_About this task:_
Only one stretch of the data is wanted: the line containing "Lemma note_blind_log_call c", the line containing "Lemma note_blind_first_neighbor m", and every line between them, copied exactly.

_Data for processing:_

(** * The scheduler's evaluation context (scheduler/context.go)

    A shallow embedding of [EvalCache], [EvalContext] and the projection
    [ProposedAllocs], with the parts of package [structs] the projection
    calls, and the properties the specification states about them. *)

From stdpp Require Import base option list gmap strings.

(** ** Go values *)

(** A Go slice value is either [nil] or a (possibly empty) sequence of
    elements.  Capacity and the backing array are not modelled. *)
Inductive slice (A : Type) : Type :=
  | Nil
  | Slice (l : list A).
Arguments Nil {A}.
Arguments Slice {A} l.

#[global] Instance slice_inhabited {A} : Inhabited (slice A) := populate Nil.

Definition elems {A} (s : slice A) : list A :=
  match s with
  | Nil => []
  | Slice l => l
  end.

(** [len(s)] *)
Definition len {A} (s : slice A) : nat := length (elems s).

(** [s == nil] *)
Definition is_nil {A} (s : slice A) : bool :=
  match s with
  | Nil => true
  | Slice _ => false
  end.

(** [make([]T, 0)] *)
Definition make_slice {A} : slice A := Slice [].

(** [append(s, t...)]: appending no element gives [s] back, so a nil
    slice stays nil. *)
Definition append {A} (s t : slice A) : slice A :=
  match elems t with
  | [] => s
  | _ :: _ => Slice (elems s ++ elems t)
  end.
Lemma renoted_SetProp im a :
  attachment im 0 = Some a -> renoted (Mol.SetProp im a "attatch") = renoted im.
Proof.
  intros E. unfold renoted. rewrite attachment_SetProp, E. apply SetProp_twice.
Qed.

Lemma same_objects_refl s : same_objects s s.
Proof. reflexivity. Qed.

Lemma same_objects_sym s s' : same_objects s s' -> same_objects s' s.
Proof. unfold same_objects. congruence. Qed.

Lemma same_objects_trans s1 s2 s3 :
  same_objects s1 s2 -> same_objects s2 s3 -> same_objects s1 s3.
Proof. unfold same_objects. congruence. Qed.

Lemma same_objects_lookup s s' r im :
  same_objects s s' -> heap s !! r = Some im ->
  exists im', heap s' !! r = Some im' /\ renoted im' = renoted im.
Proof.
  unfold same_objects. intros H Hr.
  assert (Hm : (renoted <$> heap s) !! r = Some (renoted im)).
  { rewrite list_lookup_fmap, Hr. reflexivity. }
  rewrite H, list_lookup_fmap in Hm.
  destruct (heap s' !! r) as [im'|]; [|discriminate Hm].
  exists im'. split; [reflexivity|]. now inversion Hm.
Qed.

Lemma same_objects_lookup_None s s' r :
  same_objects s s' -> heap s !! r = None -> heap s' !! r = None.
Proof.
  unfold same_objects. intros H Hr.
  apply lookup_ge_None in Hr. apply lookup_ge_None.
  apply (f_equal (@length mol)) in H. rewrite !length_fmap in H. lia.
Qed.

Lemma same_objects_store s s' r im im' :
  same_objects s s' -> renoted im = renoted im' ->
  same_objects {| heap := <[r := im]> (heap s); calls := calls s |}
               {| heap := <[r := im']> (heap s'); calls := calls s' |}.
Proof.
  unfold same_objects. cbn [heap]. intros H Hr.
  rewrite !list_fmap_insert, H, Hr. reflexivity.
Qed.

(** *** Computations that do not look at the note *)

Lemma alike_refl {A} (r : outcome A * chem_state) : alike r r.
Proof. split; reflexivity. Qed.

Lemma note_blind_ret {A} (a : A) : note_blind (ret a).
Proof. intros s s' H. split; [reflexivity | exact H]. Qed.

Lemma note_blind_raise {A} e : note_blind (@raise chem_state A e).
Proof. intros s s' H. split; [reflexivity | exact H]. Qed.

Lemma note_blind_bind {A B} (m : Chem A) (k : A -> Chem B) :
  note_blind m -> (forall a, note_blind (k a)) -> note_blind (bind m k).
Proof.
  intros Hm Hk s s' H. unfold bind.
  destruct (Hm s s' H) as [Hv Hs].
  destruct (m s) as [[a|e] s1], (m s') as [[a'|e'] s1']; cbn [fst snd] in *;
    try discriminate Hv.
  - inversion Hv; subst. exact (Hk a' _ _ Hs).
  - inversion Hv; subst. split; [reflexivity | exact Hs].
Qed.

Lemma note_blind_index {A} (l : list A) k : note_blind (index l k).
Proof. unfold index. destruct (l !! k); [apply note_blind_ret | apply note_blind_raise]. Qed.

Lemma note_blind_mapM {A B} (f : A -> Chem B) l :
  (forall a, note_blind (f a)) -> note_blind (mapM f l).
Proof.
  intros Hf. induction l as [|a l IH]; cbn [mapM]; [apply note_blind_ret|].
  apply note_blind_bind; [apply Hf|]. intros b.
  apply note_blind_bind; [exact IH|]. intros bs. apply note_blind_ret.
Qed.

Lemma note_blind_foldM {A B} (f : B -> A -> Chem B) l :
  (forall b a, note_blind (f b a)) -> forall b, note_blind (foldM f b l).
Proof.
  intros Hf. induction l as [|a l IH]; intros b; cbn [foldM]; [apply note_blind_ret|].
  apply note_blind_bind; [apply Hf | exact IH].
Qed.

Lemma note_blind_log_call c : note_blind (log_call c).
Proof. intros s s' H. split; [reflexivity | exact H]. Qed.

Lemma note_blind_store r im : note_blind (store r im).
Proof.
  intros s s' H. split; [reflexivity|]. now apply same_objects_store.
Qed.

Lemma note_blind_AddBond m i j t : note_blind (Mol.AddBond m i j t).
Proof.
  unfold Mol.AddBond. destruct (_ && _); [apply note_blind_ret | apply note_blind_raise].
Qed.

Lemma note_blind_remove_dummies k : forall m, note_blind (remove_dummies k m).
Proof.
  induction k as [|k IH]; intros m; cbn [remove_dummies]; [apply note_blind_ret|].
  apply note_blind_bind; [apply note_blind_index|]. intros i. apply IH.
Qed.

Lemma neighbors_bonds m m' x : bonds m = bonds m' -> Mol.neighbors m x = Mol.neighbors m' x.
Proof. unfold Mol.neighbors. now intros ->. Qed.

Section Preview.

Context `{Toolkit : RDKit} `{Tables : SmilesTables}.

Lemma note_blind_first_neighbor m x : note_blind (first_neighbor m x).
Proof. apply note_blind_index. Qed.

Lemma note_blind_first_noted m str : note_blind (first_noted m str).
Proof. apply note_blind_index. Qed.

Lemma note_blind_deref_block {B} r (k k' : mol -> Chem B) :
  (forall im im', renoted im' = renoted im ->
     forall s s', same_objects s s' -> alike (k im s) (k' im' s')) ->
  forall s s', same_objects s s' ->
    alike ((im <- deref r ;; k im) s) ((im <- deref r ;; k' im) s').
Proof.
  intros Hk s s' H. unfold bind, deref.
  destruct (heap s !! r) as [im|] eqn:Hr.
  - destruct (same_objects_lookup _ _ _ _ H Hr) as (im' & Hr' & Hre).
    rewrite Hr'. now apply Hk.
  - rewrite (same_objects_lookup_None _ _ _ H Hr). split; [reflexivity | exact H].
Qed.

Lemma note_blind_attach_block {B} im im' (k k' : nat -> Chem B) :
  renoted im' = renoted im ->
  (forall a, attachment im 0 = Some a ->
     forall s s', same_objects s s' -> alike (k a s) (k' a s')) ->
  forall s s', same_objects s s' ->
    alike ((nbrs <- mapM (first_neighbor im) (Mol.dummies im) ;;
            attatch <- index nbrs 0 ;; k attatch) s)
          ((nbrs <- mapM (first_neighbor im') (Mol.dummies im') ;;
            attatch <- index nbrs 0 ;; k' attatch) s').
Proof.
  intros Hre Hk s s' H.
  assert (Hd : Mol.dummies im' = Mol.dummies im).
  { rewrite <- (renoted_dummies im'), Hre. apply renoted_dummies. }
  assert (Hb : bonds im' = bonds im).
  { rewrite <- (renoted_bonds im'), Hre. apply renoted_bonds. }
  assert (Hfn : first_neighbor im' = first_neighbor im).
  { unfold first_neighbor, Mol.neighbors. now rewrite Hb. }
  rewrite Hd, Hfn.
  assert (Hm := note_blind_mapM (first_neighbor im) (Mol.dummies im)
                  (note_blind_first_neighbor im) s s' H).
  unfold bind at 1 3.
  destruct (mapM (first_neighbor im) (Mol.dummies im) s) as [[nbrs|e] s1] eqn:E1;
    destruct (mapM (first_neighbor im) (Mol.dummies im) s') as [[nbrs'|e'] s1'] eqn:E1';
    destruct Hm as [Hv Hs]; cbn [fst snd] in Hv, Hs; try discriminate Hv.
  - inversion Hv; subst nbrs'. unfold bind, index.
    destruct (nbrs !! 0%nat) as [a|] eqn:Ea.
    + unfold ret. apply Hk; [|exact Hs].
      exact (mapM_first_neighbor_attachment _ _ _ _ _ _ E1 Ea).
    + split; [reflexivity | exact Hs].
  - inversion Hv; subst. split; [reflexivity | exact Hs].
Qed.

_Task response:_
Lemma note_blind_log_call c : note_blind (log_call c).
Proof. intros s s' H. split; [reflexivity | exact H]. Qed.

Lemma note_blind_store r im : note_blind (store r im).
Proof.
  intros s s' H. split; [reflexivity|]. now apply same_objects_store.
Qed.

Lemma note_blind_AddBond m i j t : note_blind (Mol.AddBond m i j t).
Proof.
  unfold Mol.AddBond. destruct (_ && _); [apply note_blind_ret | apply note_blind_raise].
Qed.

Lemma note_blind_remove_dummies k : forall m, note_blind (remove_dummies k m).
Proof.
  induction k as [|k IH]; intros m; cbn [remove_dummies]; [apply note_blind_ret|].
  apply note_blind_bind; [apply note_blind_index|]. intros i. apply IH.
Qed.

Lemma neighbors_bonds m m' x : bonds m = bonds m' -> Mol.neighbors m x = Mol.neighbors m' x.
Proof. unfold Mol.neighbors. now intros ->. Qed.

Section Preview.

Context `{Toolkit : RDKit} `{Tables : SmilesTables}.

Lemma note_blind_first_neighbor m x : note_blind (first_neighbor m x).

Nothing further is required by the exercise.